Analysis from Edwards, the privacy researcher, found that many of the companies obtained URIs, or Uniform Resource Identifiers, from appointment pages. That can be used to access patient data if the company that received them is very interested. He said this kind of leak is the same as what he discovered on websites including Wish, Quibi, and JetBlue in April 2020 – but “even worse,” because only email addresses were released in the cases.

“It’s a deliberate ad tech data run, which is really frustrating, or a big mistake that puts Walgreens customers at risk of data supply chain breaches,” Edwards said.

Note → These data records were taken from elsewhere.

Lemma first_missing_some (df : DataFrame) (names : list string) (col : string) :
  first_missing df names = Some col -> In col names /\ has_column df col = false.
Proof.
  unfold first_missing. intro H. apply find_some in H. destruct H as [Hin H].
  split; [exact Hin|]. apply negb_true_iff. exact H.
Qed.

Local Open Scope nat_scope.

(** X4: a column that a Step 1 condition reads and the frame does not have
    makes the whole call raise [KeyError] for the first such column in
    reading order, and no verdict is returned: in the header, or in the line
    items once the header passes, or in the summary once both pass.  A
    header that fails its condition is reported before any later frame is
    read. *)
Theorem missing_column_raises (parse_date : cell -> option Timestamp)
    (parse_number : cell -> option (option Q))
    (h : heap) (r1 r2 r3 : ref) (a b c : DataFrame) :
  nth_error h r1 = Some a -> nth_error h r2 = Some b -> nth_error h r3 = Some c ->
  let invoice_df := standardize_nulls a in
  let line_items_df := standardize_nulls b in
  let total_summary_df := standardize_nulls c in
  let outcome := fst (validate_invoice_data parse_date parse_number r1 r2 r3 h) in
  (forall col, first_missing invoice_df header_cols = Some col ->
               outcome = Raise (KeyError col)) /\
  (check_invoice_df invoice_df = Ok None ->
   forall col, first_missing line_items_df item_presence_cols = Some col ->
               outcome = Raise (KeyError col)) /\
  (check_invoice_df invoice_df = Ok None ->
   check_line_items_df line_items_df = Ok None ->
   forall col, first_missing total_summary_df summary_cols = Some col ->
               outcome = Raise (KeyError col)) /\
  (forall msg, check_invoice_df invoice_df = Ok (Some msg) ->
               outcome = Ok (false, "Step 1: Missing Values", msg)).
Proof.
  intros H1 H2 H3 invoice_df line_items_df total_summary_df outcome.
  assert (Hout : outcome = fst (engine parse_date parse_number a b c)).
  { unfold outcome.
    rewrite (validate_run parse_date parse_number h r1 r2 r3 a b c H1 H2 H3).
    reflexivity. }
  rewrite Hout. unfold engine, check_missing_values.
  fold invoice_df line_items_df total_summary_df.
  split; [|split; [|split]].
  - intros col H. rewrite (check_invoice_df_missing _ _ H). reflexivity.
  - intros Hi col H. rewrite Hi. cbn [bind].
    rewrite (check_line_items_df_missing _ _ H). reflexivity.
  - intros Hi Hl col H. rewrite Hi. cbn [bind]. rewrite Hl. cbn [bind].
    rewrite (check_total_summary_df_missing _ _ H). reflexivity.
  - intros msg H. rewrite H. reflexivity.
Qed.

Lemma missing_column_raises_witness :
  fst (validate_invoice_data dby_date decimal_number 0 1 2
         [header_118; no_items; summary_118]) = Raise (KeyError "tax_amount").
Proof.
  apply (proj1 (proj2 (missing_column_raises dby_date decimal_number
           [header_118; no_items; summary_118] 0 1 2
           header_118 no_items summary_118 eq_refl eq_refl eq_refl))).
  - reflexivity.
  - reflexivity.
Defined.

(** ** Step 2 *)

Lemma mapM_map {A B} (f : A -> result B) (g : A -> B) (l : list A) :
  (forall a, In a l -> f a = Ok (g a)) -> mapM f l = Ok (map g l).
Proof.
  induction l as [|a l IH]; intro H; simpl; [reflexivity|].
  rewrite (H a) by (left; reflexivity). simpl.
  rewrite IH by (intros x Hx; apply H; right; exact Hx). reflexivity.
Qed.

Lemma mapM_ok_inv {A B} (f : A -> result B) (l : list A) (l' : list B) :
  mapM f l = Ok l' ->
  List.length l' = List.length l /\ forall a, In a l -> exists b, f a = Ok b.
Proof.
  revert l'. induction l as [|a l IH]; intros l' H; simpl in H.
  - injection H as <-. split; [reflexivity|]. intros x [].
  - destruct (f a) as [b|e] eqn:E; simpl in H; [|discriminate].
    destruct (mapM f l) as [bs|e] eqn:E'; simpl in H; [|discriminate].
    injection H as <-. destruct (IH bs eq_refl) as [Hlen Hall].
    split; [simpl; f_equal; exact Hlen|].
    intros x [<-|Hx]; [exists b; exact E|apply Hall; exact Hx].
Qed.

Lemma mapM_ok_iff {A B} (f : A -> result B) (l : list A) :
  (exists l', mapM f l = Ok l') <-> forall a, In a l -> exists b, f a = Ok b.
Proof.
  split.
  - intros [l' H]. apply (mapM_ok_inv f l l' H).
  - induction l as [|a l IH]; intro H; simpl; [eauto|].
    destruct (H a (or_introl eq_refl)) as [b Hb]. rewrite Hb. simpl.
    destruct IH as [bs Hbs]; [intros x Hx; apply H; right; exact Hx|].
    rewrite Hbs. simpl. eauto.
Qed.

Lemma all_isna (s : Series) :
  all (map isna s) = true -> forall c, In c s -> isna c = true.
Proof.
  unfold all. rewrite forallb_forall. intros H c Hc. apply H.
  apply in_map. exact Hc.
Qed.

Lemma null_converts (parse_number : cell -> option (option Q)) (c : cell) :
  isna c = true -> to_numeric_cell parse_number c = Ok CNaN.
Proof. destruct c; simpl; intro H; try discriminate; reflexivity. Qed.

(** The check of one column passes exactly when each of its cells converts. *)
Lemma column_check_iff (parse_number : cell -> option (option Q)) (s : Series) :
  (if negb (all (map isna s))
   then _ <- to_numeric parse_number (dropna s) ;; Ok tt
   else Ok tt) = Ok tt <->
  forall c, In c s -> exists c', to_numeric_cell parse_number c = Ok c'.
Proof.
  destruct (all (map isna s)) eqn:E; simpl.
  - split; [|reflexivity]. intros _ c Hc.
    exists CNaN. apply null_converts. apply (all_isna s E c Hc).
  - unfold to_numeric, dropna.
    destruct (mapM (to_numeric_cell parse_number) (filter notna s)) as [l|e] eqn:M;
      simpl.
    + split; [|reflexivity]. intros _ c Hc.
      destruct (isna c) eqn:Hn; [exists CNaN; apply null_converts; exact Hn|].
      apply (proj2 (mapM_ok_inv _ _ _ M)). apply filter_In.
      split; [exact Hc|]. unfold notna. rewrite Hn. reflexivity.
    + split; [discriminate|]. intro H. exfalso.
      assert (Hex : exists l', mapM (to_numeric_cell parse_number)
                                    (filter notna s) = Ok l').
      { apply mapM_ok_iff. intros x Hx. apply filter_In in Hx. apply H, Hx. }
      destruct Hex as [l' Hl']. congruence.
Qed.

Lemma check_numeric_iff (parse_number : cell -> option (option Q))
    (df : DataFrame) (names : list string) :
  check_numeric parse_number df names = Ok tt <->
  numeric_columns_convert parse_number df names.
Proof.
  unfold numeric_columns_convert.
  induction names as [|col names IH]; simpl.
  - split; [intros _ col []|reflexivity].
  - destruct (getitem df col) as [s|e] eqn:G; simpl.
    + pose proof (column_check_iff parse_number s) as Hcol.
      destruct (if negb (all (map isna s))
                then _ <- to_numeric parse_number (dropna s) ;; Ok tt
                else Ok tt) as [[]|e] eqn:C; simpl.
      * rewrite IH. split.
        -- intros H x [<-|Hx]; [|apply H; exact Hx].
           exists s. split; [exact G|]. apply Hcol. reflexivity.
        -- intros H x Hx. apply H. right. exact Hx.
      * split; [discriminate|]. intro H. exfalso.
        destruct (H col (or_introl eq_refl)) as [s' [G' Hs']].
        rewrite G in G'. injection G' as <-.
        apply Hcol in Hs'. discriminate.
    + split; [discriminate|]. intro H.
      destruct (H col (or_introl eq_refl)) as [s' [G' _]]. congruence.
Qed.

Lemma to_datetime_ok_iff (parse_date : cell -> option Timestamp) (s : Series) :
  (exists d, to_datetime parse_date s = Ok d) <->
  forall c, In c s -> isna c = false -> exists t, parse_date c = Some t.
Proof.
  unfold to_datetime. split.
  - intros [d H] c Hc Hn.
    destruct (proj2 (mapM_ok_inv _ _ _ H) c Hc) as [b Hb].
    simpl in Hb. rewrite Hn in Hb.
    destruct (parse_date c) as [t|]; [eauto|discriminate].
  - intros H. unfold Series. apply (proj2 (mapM_ok_iff _ s)). intros c Hc. simpl.
    destruct (isna c) eqn:Hn; [eauto|].
    destruct (H c Hc Hn) as [t Ht]. rewrite Ht. eauto.
Qed.

Lemma getitem_setitem (df : DataFrame) (k col : string) (v : Series) :
  getitem (setitem df k v) col = if String.eqb col k then Ok v else getitem df col.
Proof.
  unfold getitem, setitem. simpl cols. rewrite assoc_assoc_set.
  destruct (String.eqb col k); reflexivity.
Qed.

Lemma numeric_columns_convert_setitem (parse_number : cell -> option (option Q))
    (df : DataFrame) (k : string) (v : Series) (names : list string) :
  ~ In k names ->
  (numeric_columns_convert parse_number (setitem df k v) names <->
   numeric_columns_convert parse_number df names).
Proof.
  intro Hk. unfold numeric_columns_convert.
  split; intros H col Hcol; specialize (H col Hcol);
    rewrite getitem_setitem in *;
    (destruct (String.eqb col k) eqn:E;
     [apply String.eqb_eq in E; subst; contradiction|exact H]).
Qed.

Lemma invoice_date_not_numeric : ~ In "invoice_date" numeric_cols_invoice.
Proof.
  simpl. intros [H|[H|[H|[H|[H|[]]]]]]; discriminate.
Qed.

Lemma check_data_types_pass_iff (parse_date : cell -> option Timestamp)
    (parse_number : cell -> option (option Q))
    (invoice_df line_items_df total_summary_df : DataFrame) :
  fst (check_data_types parse_date parse_number
         invoice_df line_items_df total_summary_df) = (true, []) <->
  dates_parse parse_date invoice_df /\
  numeric_columns_convert parse_number invoice_df numeric_cols_invoice /\
  numeric_columns_convert parse_number line_items_df numeric_cols_items /\
  numeric_columns_convert parse_number total_summary_df numeric_cols_summary.
Proof.
  unfold check_data_types, data_types_body, dates_parse.
  destruct (getitem invoice_df "invoice_date") as [s|e] eqn:G; cbn [bind].
  - pose proof (to_datetime_ok_iff parse_date s) as Hd.
    destruct (to_datetime parse_date s) as [d|e] eqn:T.
    + rewrite <- (numeric_columns_convert_setitem parse_number invoice_df
                    "invoice_date" d numeric_cols_invoice invoice_date_not_numeric).
      rewrite <- !check_numeric_iff.
      destruct (check_numeric parse_number (setitem invoice_df "invoice_date" d)
                  numeric_cols_invoice) as [[]|e1]; cbn [bind fst].
      * destruct (check_numeric parse_number line_items_df numeric_cols_items)
          as [[]|e2]; cbn [bind fst].
        -- destruct (check_numeric parse_number total_summary_df
                       numeric_cols_summary) as [[]|e3]; cbn [bind fst].
           ++ split; [|reflexivity]. intros _.
              split; [|repeat split]. exists s. split; [reflexivity|].
              apply Hd. eauto.
           ++ split; [discriminate|]. intros [_ [_ [_ H]]]. discriminate.
        -- split; [discriminate|]. intros [_ [_ [H _]]]. discriminate.
      * split; [discriminate|]. intros [_ [H _]]. discriminate.
    + cbn [fst]. split; [discriminate|].
      intros [[s' [Hs' Hp]] _]. injection Hs' as <-.
      apply Hd in Hp. destruct Hp as [d Hd']. discriminate.
  - cbn [fst]. split; [discriminate|]. intros [[s' [Hs' _]] _]. discriminate.
Qed.

Lemma check_data_types_answer (parse_date : cell -> option Timestamp)
    (parse_number : cell -> option (option Q))
    (invoice_df line_items_df total_summary_df : DataFrame) :
  fst (check_data_types parse_date parse_number
         invoice_df line_items_df total_summary_df) = (true, []) \/
  exists e,
    fst (check_data_types parse_date parse_number
           invoice_df line_items_df total_summary_df) =
    (false, [Lit "Data type conversion failed: "; Exc e]).
Proof.
  unfold check_data_types.
  destruct (data_types_body parse_date parse_number invoice_df line_items_df
              total_summary_df) as [[d|e] a']; cbn [fst]; [left|right; exists e];
    reflexivity.
Qed.

(** X5: Step 2 passes exactly when the [invoice_date] column exists and each
    of its non-null cells parses, and every listed numeric column of the
    three frames exists and each of its cells converts; otherwise it does
    not raise but answers "Data type conversion failed: " followed by the
    text of the exception. *)
Theorem data_types_pass_iff (parse_date : cell -> option Timestamp)
    (parse_number : cell -> option (option Q))
    (invoice_df line_items_df total_summary_df : DataFrame) :
  (fst (check_data_types parse_date parse_number
          invoice_df line_items_df total_summary_df) = (true, []) <->
   (exists dates,
      getitem invoice_df "invoice_date" = Ok dates /\
      forall c, In c dates -> isna c = false -> exists t, parse_date c = Some t) /\
   numeric_columns_convert parse_number invoice_df
     ["place_of_supply"; "place_of_origin"; "taxable_value"; "invoice_value";
      "tax_amount"] /\
   numeric_columns_convert parse_number line_items_df
     ["quantity"; "rate_per_item_after_discount"; "taxable_value"; "sgst_amount";
      "cgst_amount"; "igst_amount"; "sgst_rate"; "cgst_rate"; "igst_rate";
      "tax_amount"; "tax_rate"; "final_amount"] /\
   numeric_columns_convert parse_number total_summary_df
     ["total_taxable_value"; "total_cgst_amount"; "total_sgst_amount";
      "total_igst_amount"; "total_tax_amount"; "total_invoice_value";
      "rounding_adjustment"]) /\
  (fst (check_data_types parse_date parse_number
          invoice_df line_items_df total_summary_df) <> (true, []) ->
   exists e,
     fst (check_data_types parse_date parse_number
            invoice_df line_items_df total_summary_df) =
     (false, [Lit "Data type conversion failed: "; Exc e])).
Proof.
  split.
  - apply check_data_types_pass_iff.
  - intro H.
    destruct (check_data_types_answer parse_date parse_number invoice_df
                line_items_df total_summary_df) as [Hp|He];
      [contradiction|exact He].
Qed.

Walgreens told Recode that it is a “top priority” to protect patients ’personal information, but it also needs to balance the need to ensure the information making the Covid-19 test is“ accessible as far as possible for individuals seeking a trial. “

“We continue to explore our technology solutions to provide safe, secure, and accessible digital services to our customers and patients,” Walgreens said.

Again, Walgreens did not fix the issues before giving the company a long Recode deadline, nor did it tell Recode if it planned to do so. It did not answer Recode’s questions about ad trackers unless it stated that its use of cookies was explained in its privacy policy. However, tracking cookies is not the issue Recode and Ruiz have identified with Walgreens, and the company has not yet commented on whether it says so.

“This is a clear example [of this type of vulnerability], but has Covid data and tons of personally identifiable information, ”Edwards said. “I’m shocked they dismissed the clear violation.”

Data on Ruiz’s family member, along with possibly millions of other patients, remains to this day.

“It’s also just an example of a big company putting profits before our privacy,” he said.